▸ WHAT IS EXPECTED: Using the material that follows, output exactly the lines from the one containing "Lemma places_pop s" through the one containing "(response_channel req, a) ->", with both ends kept.
(EXTRACTED DATA begins)
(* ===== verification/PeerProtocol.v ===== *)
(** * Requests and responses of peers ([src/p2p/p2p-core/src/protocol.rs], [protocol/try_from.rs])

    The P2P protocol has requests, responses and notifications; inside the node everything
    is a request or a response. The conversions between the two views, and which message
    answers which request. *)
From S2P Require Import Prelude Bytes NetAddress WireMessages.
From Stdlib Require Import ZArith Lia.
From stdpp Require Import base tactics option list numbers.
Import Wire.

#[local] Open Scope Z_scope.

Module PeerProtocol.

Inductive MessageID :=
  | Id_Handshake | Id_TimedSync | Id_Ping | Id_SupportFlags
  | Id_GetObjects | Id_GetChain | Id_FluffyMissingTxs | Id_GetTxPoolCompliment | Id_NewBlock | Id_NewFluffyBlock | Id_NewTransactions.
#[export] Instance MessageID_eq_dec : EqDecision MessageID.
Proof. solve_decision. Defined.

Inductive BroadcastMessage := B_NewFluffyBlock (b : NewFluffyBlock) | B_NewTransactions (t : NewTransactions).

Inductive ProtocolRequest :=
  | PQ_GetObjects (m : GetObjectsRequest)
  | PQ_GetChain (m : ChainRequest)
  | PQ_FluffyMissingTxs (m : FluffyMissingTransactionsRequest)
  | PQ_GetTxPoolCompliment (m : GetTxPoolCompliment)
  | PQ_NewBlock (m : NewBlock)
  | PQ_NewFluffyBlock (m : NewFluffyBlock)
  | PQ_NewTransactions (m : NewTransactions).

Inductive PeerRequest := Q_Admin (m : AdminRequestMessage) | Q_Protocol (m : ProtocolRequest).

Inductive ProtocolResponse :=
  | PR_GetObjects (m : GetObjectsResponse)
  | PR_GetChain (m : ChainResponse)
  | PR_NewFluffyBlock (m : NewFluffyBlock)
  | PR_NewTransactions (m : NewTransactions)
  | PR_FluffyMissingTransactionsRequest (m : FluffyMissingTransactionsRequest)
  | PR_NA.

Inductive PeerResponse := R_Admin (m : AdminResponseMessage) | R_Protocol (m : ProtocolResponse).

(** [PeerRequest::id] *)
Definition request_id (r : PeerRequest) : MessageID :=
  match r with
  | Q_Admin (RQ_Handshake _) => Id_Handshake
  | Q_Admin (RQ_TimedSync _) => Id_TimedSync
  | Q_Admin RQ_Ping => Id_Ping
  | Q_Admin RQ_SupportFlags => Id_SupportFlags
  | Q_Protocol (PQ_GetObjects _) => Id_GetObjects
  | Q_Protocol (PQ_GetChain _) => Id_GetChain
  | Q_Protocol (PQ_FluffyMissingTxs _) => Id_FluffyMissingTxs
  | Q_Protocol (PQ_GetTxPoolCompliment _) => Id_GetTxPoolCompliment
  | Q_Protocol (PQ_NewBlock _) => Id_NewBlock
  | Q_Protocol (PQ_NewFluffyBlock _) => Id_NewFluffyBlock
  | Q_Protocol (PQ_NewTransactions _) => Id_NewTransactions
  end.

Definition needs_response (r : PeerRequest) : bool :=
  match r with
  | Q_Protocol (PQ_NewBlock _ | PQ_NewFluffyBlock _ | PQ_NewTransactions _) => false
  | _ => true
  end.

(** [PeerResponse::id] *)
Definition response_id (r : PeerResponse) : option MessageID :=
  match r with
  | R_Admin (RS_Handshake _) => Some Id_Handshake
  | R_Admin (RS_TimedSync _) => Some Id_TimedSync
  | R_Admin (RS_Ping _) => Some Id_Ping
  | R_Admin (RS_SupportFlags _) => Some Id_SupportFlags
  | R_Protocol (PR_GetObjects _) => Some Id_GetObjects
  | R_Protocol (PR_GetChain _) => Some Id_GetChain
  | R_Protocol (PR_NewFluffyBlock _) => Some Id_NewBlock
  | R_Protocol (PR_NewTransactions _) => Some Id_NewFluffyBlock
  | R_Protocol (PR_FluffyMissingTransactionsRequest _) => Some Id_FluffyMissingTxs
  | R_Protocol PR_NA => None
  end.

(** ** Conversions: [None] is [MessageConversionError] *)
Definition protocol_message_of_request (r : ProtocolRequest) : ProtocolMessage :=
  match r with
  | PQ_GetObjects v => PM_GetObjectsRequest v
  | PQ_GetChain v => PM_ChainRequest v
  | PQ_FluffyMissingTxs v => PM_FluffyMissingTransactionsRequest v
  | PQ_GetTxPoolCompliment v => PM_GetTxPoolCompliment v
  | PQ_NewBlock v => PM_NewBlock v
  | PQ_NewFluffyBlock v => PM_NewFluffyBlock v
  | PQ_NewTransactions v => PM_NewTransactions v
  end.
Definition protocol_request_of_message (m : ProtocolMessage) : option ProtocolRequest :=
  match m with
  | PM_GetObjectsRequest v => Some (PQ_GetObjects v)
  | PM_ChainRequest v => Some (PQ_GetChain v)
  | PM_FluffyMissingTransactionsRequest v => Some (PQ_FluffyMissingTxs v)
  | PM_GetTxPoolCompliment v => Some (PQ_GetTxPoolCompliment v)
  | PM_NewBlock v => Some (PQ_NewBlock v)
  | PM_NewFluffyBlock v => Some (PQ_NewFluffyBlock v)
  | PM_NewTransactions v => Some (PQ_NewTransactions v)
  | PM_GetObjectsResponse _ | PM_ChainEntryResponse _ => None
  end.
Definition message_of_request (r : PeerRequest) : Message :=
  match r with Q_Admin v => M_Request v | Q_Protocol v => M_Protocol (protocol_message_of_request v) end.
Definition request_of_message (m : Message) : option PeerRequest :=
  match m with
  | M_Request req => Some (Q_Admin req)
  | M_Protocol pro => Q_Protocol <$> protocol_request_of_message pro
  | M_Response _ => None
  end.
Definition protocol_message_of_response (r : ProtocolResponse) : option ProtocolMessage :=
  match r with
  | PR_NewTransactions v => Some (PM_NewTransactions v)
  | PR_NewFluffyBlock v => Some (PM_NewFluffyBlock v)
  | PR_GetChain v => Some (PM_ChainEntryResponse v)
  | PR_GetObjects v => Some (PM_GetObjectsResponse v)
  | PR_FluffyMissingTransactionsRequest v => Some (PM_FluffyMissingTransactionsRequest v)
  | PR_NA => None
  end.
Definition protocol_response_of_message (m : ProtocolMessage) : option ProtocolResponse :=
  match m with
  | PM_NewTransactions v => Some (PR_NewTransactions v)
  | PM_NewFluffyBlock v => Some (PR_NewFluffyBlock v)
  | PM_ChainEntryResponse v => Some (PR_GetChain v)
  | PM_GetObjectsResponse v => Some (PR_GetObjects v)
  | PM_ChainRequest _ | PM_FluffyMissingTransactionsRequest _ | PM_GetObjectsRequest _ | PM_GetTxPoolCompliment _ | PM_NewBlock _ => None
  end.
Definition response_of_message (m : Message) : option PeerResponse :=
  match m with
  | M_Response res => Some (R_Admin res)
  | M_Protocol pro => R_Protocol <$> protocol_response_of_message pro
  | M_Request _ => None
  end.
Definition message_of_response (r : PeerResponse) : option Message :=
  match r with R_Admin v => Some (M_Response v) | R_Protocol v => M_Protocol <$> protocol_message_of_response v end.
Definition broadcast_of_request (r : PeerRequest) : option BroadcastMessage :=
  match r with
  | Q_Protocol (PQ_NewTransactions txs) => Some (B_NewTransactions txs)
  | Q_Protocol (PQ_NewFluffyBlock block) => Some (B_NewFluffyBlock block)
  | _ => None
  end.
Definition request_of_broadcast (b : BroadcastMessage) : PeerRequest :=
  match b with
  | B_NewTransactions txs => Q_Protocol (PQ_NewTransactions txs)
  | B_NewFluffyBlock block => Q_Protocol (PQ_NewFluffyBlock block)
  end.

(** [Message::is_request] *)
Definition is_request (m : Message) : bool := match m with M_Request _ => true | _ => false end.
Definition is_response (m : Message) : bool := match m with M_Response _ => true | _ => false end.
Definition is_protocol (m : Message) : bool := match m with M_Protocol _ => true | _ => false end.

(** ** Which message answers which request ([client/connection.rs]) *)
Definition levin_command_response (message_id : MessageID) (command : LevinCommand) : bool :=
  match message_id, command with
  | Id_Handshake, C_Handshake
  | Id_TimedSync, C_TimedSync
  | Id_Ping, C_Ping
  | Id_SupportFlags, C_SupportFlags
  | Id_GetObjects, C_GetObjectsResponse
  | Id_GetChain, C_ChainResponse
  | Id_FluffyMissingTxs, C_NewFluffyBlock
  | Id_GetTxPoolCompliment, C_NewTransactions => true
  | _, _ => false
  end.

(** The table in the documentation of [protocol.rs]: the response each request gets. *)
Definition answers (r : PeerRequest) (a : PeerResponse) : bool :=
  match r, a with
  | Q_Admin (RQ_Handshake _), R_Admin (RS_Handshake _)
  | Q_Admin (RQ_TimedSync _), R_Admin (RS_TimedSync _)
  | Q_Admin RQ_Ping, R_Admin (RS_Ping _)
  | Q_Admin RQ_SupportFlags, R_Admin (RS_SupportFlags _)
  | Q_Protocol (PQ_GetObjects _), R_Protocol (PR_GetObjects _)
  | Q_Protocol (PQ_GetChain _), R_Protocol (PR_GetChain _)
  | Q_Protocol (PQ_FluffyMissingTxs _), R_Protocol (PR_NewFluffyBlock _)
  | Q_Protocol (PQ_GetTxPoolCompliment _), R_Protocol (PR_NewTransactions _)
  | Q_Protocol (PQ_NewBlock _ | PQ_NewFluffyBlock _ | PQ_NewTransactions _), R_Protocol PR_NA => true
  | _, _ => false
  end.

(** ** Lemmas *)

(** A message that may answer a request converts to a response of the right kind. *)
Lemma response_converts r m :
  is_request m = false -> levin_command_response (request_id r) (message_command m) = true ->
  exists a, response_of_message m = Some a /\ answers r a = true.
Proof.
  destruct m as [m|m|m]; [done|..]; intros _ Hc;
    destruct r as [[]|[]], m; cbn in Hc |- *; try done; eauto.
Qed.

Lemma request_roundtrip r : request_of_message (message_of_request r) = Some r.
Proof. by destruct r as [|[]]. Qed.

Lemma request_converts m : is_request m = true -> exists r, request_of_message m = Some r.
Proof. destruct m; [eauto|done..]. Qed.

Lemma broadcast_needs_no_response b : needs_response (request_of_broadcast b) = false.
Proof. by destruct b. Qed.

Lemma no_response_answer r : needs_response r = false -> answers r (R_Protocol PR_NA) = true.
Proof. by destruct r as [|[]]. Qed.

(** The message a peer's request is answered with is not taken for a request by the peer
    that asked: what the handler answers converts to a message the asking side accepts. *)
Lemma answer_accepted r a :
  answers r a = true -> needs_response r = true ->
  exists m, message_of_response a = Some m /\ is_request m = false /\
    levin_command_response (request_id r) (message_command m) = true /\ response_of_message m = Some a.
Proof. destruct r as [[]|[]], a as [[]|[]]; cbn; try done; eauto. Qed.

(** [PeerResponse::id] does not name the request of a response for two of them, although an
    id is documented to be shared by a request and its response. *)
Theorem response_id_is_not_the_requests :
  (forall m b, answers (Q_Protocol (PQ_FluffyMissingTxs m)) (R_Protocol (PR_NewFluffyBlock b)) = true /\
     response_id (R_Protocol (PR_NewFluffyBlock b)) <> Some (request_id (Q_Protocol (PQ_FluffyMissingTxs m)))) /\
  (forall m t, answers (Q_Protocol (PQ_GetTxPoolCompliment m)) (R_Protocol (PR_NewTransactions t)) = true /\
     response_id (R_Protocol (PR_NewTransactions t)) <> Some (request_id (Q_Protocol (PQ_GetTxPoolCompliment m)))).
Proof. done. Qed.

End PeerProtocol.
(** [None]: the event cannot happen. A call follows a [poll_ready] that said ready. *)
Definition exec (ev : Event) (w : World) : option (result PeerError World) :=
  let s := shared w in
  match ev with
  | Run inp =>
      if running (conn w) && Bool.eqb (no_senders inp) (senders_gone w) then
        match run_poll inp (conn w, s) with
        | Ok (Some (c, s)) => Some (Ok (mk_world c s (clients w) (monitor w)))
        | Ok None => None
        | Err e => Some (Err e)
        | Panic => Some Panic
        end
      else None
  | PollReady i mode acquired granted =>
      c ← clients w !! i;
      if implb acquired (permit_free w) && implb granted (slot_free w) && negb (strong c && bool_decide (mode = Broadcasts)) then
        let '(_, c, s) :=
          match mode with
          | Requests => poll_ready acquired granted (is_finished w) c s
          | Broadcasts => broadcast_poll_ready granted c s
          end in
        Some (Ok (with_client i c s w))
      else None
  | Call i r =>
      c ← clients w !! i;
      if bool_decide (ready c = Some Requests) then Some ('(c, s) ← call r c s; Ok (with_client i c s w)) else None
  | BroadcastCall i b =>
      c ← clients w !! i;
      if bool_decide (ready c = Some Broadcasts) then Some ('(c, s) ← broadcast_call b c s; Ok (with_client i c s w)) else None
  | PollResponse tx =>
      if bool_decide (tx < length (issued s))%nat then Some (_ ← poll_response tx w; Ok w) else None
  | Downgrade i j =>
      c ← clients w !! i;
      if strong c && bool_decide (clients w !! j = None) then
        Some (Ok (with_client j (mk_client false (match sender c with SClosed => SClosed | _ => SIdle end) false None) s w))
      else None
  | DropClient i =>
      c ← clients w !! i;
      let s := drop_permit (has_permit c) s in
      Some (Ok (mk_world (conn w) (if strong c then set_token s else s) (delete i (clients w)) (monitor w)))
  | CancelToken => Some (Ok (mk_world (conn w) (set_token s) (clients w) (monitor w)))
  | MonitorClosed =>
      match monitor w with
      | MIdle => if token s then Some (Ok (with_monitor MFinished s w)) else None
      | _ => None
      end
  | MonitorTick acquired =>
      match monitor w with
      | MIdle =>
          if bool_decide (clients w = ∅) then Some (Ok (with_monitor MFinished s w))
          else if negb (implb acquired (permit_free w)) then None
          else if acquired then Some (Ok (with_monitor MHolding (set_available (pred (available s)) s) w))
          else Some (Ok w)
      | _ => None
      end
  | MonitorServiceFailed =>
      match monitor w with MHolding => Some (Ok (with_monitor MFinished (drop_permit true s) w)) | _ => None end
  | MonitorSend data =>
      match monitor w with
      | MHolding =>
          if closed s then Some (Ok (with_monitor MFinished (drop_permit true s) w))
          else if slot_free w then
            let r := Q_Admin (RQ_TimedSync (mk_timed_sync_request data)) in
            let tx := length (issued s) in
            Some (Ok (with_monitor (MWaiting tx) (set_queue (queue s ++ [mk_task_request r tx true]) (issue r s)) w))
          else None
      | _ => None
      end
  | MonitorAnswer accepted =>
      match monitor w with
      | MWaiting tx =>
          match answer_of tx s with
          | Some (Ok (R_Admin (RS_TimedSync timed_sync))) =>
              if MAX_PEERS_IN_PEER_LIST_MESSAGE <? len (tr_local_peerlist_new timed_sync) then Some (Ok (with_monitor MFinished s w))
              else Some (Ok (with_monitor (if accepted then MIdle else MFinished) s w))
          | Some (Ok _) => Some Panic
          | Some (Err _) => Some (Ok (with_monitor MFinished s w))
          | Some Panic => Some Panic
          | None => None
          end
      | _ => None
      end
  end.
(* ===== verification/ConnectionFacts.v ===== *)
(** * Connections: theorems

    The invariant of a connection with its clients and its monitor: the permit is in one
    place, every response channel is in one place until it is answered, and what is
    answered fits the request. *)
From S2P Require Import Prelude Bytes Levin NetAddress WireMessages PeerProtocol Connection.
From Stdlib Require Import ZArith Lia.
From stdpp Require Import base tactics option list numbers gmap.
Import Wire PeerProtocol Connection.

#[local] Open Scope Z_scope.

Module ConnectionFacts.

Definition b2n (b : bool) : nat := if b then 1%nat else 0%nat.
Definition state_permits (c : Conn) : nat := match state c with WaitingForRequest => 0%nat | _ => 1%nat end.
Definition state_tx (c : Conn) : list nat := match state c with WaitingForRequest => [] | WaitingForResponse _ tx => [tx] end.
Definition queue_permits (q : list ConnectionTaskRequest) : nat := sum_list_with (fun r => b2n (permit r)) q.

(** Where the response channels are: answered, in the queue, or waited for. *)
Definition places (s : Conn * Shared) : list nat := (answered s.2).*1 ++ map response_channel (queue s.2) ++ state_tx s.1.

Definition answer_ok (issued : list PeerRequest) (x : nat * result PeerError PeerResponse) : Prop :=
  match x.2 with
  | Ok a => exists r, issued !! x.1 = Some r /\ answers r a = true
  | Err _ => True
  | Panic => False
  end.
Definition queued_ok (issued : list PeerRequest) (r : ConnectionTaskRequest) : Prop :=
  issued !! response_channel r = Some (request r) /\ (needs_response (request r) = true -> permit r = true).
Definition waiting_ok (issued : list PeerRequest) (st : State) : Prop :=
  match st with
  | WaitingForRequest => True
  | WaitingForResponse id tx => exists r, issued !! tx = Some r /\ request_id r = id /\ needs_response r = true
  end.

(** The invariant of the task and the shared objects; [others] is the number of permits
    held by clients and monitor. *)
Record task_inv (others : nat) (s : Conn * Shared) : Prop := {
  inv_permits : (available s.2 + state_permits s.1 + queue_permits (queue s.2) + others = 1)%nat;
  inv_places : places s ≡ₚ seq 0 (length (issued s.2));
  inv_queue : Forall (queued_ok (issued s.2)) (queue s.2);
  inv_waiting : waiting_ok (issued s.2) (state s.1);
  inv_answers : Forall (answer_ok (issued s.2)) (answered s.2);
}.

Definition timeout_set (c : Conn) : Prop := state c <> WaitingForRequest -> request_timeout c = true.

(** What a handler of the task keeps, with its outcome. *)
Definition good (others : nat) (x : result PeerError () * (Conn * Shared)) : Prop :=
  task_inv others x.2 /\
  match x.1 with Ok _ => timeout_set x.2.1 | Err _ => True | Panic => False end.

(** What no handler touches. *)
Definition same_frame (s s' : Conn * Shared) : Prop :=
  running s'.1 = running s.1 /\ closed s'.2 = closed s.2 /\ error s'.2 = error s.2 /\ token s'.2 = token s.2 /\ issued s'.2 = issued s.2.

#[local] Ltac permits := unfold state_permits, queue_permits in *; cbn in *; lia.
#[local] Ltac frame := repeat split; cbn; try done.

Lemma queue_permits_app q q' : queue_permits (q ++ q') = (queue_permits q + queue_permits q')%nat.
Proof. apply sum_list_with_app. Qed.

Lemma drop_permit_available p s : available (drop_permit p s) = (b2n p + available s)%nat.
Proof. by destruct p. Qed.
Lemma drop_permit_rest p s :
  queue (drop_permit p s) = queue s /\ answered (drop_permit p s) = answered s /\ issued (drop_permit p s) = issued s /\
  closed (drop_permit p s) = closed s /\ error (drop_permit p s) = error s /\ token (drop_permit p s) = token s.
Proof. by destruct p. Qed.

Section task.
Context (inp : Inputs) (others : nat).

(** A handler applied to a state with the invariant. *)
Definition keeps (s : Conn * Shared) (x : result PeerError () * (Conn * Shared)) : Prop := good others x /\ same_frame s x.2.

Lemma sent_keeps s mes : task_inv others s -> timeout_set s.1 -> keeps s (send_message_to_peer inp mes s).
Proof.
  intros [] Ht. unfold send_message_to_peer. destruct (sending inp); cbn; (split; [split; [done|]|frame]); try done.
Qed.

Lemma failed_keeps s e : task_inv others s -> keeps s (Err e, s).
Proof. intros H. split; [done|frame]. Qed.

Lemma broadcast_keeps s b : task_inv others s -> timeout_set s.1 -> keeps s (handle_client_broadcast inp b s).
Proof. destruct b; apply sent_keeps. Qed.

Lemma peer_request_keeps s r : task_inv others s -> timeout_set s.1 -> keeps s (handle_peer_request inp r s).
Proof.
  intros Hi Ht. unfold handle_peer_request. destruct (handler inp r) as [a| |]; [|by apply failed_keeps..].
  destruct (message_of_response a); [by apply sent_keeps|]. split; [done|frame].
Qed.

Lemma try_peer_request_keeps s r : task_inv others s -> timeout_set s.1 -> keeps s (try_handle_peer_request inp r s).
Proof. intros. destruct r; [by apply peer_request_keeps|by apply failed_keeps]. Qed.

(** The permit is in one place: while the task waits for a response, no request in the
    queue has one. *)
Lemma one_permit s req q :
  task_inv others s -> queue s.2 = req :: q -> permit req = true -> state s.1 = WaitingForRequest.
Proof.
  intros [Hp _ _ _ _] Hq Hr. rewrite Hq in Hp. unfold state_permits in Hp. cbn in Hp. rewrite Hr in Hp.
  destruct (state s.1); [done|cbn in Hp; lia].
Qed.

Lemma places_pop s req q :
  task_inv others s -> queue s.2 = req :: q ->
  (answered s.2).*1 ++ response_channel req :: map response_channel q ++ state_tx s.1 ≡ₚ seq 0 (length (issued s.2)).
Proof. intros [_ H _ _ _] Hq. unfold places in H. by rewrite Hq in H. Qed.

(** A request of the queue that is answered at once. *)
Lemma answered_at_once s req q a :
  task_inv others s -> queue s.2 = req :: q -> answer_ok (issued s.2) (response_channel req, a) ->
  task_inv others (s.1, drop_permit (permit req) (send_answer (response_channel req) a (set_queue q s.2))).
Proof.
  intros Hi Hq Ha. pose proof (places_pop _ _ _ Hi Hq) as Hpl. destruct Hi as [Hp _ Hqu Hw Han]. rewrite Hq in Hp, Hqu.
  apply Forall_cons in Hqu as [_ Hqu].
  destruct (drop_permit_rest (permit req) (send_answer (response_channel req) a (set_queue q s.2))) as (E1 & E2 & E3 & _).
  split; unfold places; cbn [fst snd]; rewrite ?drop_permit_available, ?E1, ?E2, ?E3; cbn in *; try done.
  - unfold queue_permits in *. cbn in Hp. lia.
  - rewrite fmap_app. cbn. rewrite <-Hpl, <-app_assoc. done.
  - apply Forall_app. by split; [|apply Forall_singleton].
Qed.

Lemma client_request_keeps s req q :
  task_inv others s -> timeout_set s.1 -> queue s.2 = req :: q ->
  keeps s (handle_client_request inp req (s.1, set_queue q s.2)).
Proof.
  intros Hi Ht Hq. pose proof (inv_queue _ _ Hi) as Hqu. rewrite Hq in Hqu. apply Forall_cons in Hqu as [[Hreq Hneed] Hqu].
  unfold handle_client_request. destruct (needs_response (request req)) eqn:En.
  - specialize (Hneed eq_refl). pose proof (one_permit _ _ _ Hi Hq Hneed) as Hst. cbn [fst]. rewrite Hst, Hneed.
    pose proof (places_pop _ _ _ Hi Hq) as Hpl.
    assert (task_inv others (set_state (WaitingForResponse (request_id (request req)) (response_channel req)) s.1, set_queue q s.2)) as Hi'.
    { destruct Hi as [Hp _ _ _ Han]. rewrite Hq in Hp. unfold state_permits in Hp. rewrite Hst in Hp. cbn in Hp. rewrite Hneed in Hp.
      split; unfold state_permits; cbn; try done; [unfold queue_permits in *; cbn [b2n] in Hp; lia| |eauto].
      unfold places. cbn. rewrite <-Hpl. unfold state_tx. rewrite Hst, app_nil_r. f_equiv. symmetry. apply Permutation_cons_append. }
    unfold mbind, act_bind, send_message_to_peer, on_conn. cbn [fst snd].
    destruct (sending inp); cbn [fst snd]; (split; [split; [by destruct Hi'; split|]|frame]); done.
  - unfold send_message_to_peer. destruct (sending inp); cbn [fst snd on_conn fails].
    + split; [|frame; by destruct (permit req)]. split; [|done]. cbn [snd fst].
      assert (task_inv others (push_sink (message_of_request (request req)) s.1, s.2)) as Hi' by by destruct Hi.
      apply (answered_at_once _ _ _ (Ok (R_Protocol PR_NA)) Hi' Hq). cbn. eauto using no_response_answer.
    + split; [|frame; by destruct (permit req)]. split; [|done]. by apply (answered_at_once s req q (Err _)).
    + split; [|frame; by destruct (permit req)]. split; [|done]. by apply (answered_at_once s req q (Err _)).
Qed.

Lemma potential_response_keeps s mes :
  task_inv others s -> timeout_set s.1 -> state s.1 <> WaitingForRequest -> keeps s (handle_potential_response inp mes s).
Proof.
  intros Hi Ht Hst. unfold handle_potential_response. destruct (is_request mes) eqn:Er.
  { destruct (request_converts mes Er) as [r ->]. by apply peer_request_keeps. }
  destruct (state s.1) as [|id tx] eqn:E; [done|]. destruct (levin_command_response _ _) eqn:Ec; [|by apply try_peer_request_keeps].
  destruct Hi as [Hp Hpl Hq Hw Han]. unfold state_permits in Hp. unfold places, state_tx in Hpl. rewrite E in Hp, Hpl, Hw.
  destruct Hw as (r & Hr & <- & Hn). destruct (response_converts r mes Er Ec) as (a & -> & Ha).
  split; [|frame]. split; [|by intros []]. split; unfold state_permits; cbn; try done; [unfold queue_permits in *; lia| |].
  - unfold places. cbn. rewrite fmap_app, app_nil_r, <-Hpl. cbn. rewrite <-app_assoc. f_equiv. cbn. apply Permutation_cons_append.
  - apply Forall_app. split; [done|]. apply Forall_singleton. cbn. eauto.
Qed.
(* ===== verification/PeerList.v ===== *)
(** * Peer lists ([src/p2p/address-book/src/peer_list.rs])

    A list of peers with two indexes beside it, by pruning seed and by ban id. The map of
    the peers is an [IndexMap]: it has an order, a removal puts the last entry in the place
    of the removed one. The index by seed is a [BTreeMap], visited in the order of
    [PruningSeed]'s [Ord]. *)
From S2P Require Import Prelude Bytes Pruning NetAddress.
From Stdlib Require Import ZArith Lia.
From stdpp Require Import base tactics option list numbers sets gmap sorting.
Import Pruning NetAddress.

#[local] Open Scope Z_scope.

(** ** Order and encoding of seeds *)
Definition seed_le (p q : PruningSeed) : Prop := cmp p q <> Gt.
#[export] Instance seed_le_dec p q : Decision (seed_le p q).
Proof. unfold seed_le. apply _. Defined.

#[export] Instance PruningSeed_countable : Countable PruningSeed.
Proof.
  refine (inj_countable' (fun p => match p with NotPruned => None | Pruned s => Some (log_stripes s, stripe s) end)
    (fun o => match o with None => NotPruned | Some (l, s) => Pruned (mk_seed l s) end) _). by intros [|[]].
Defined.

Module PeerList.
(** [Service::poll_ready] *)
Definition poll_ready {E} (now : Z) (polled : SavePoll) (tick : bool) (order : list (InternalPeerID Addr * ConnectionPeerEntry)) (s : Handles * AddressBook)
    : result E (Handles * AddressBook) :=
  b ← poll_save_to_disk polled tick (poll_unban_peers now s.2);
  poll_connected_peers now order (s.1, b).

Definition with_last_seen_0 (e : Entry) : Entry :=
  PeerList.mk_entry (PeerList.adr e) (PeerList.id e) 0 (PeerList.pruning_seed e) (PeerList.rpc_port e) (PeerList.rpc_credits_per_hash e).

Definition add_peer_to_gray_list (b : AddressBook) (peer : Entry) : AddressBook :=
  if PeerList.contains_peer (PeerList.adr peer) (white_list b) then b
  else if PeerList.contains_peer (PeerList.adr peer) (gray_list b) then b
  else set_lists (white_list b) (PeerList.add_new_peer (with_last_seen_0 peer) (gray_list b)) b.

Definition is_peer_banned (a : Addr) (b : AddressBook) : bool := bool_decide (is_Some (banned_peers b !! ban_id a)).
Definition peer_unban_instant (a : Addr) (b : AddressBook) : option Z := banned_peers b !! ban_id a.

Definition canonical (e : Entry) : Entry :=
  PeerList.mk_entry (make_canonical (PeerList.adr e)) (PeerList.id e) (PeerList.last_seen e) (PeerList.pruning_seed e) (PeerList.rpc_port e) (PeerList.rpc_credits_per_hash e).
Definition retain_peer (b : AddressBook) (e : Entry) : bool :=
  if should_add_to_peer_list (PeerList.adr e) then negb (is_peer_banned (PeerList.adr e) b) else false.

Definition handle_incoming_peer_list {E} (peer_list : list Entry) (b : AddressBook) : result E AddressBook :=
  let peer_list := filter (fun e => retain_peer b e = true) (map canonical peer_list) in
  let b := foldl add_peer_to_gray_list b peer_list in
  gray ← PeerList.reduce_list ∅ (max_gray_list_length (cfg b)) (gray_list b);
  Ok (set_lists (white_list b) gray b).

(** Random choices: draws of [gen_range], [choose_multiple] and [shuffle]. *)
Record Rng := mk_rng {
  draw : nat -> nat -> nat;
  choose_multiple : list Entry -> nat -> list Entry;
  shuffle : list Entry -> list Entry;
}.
(EXTRACTED DATA ends)
▸ ANSWER SECTION:
Lemma places_pop s req q :
  task_inv others s -> queue s.2 = req :: q ->
  (answered s.2).*1 ++ response_channel req :: map response_channel q ++ state_tx s.1 ≡ₚ seq 0 (length (issued s.2)).
Proof. intros [_ H _ _ _] Hq. unfold places in H. by rewrite Hq in H. Qed.

(** A request of the queue that is answered at once. *)
Lemma answered_at_once s req q a :
  task_inv others s -> queue s.2 = req :: q -> answer_ok (issued s.2) (response_channel req, a) ->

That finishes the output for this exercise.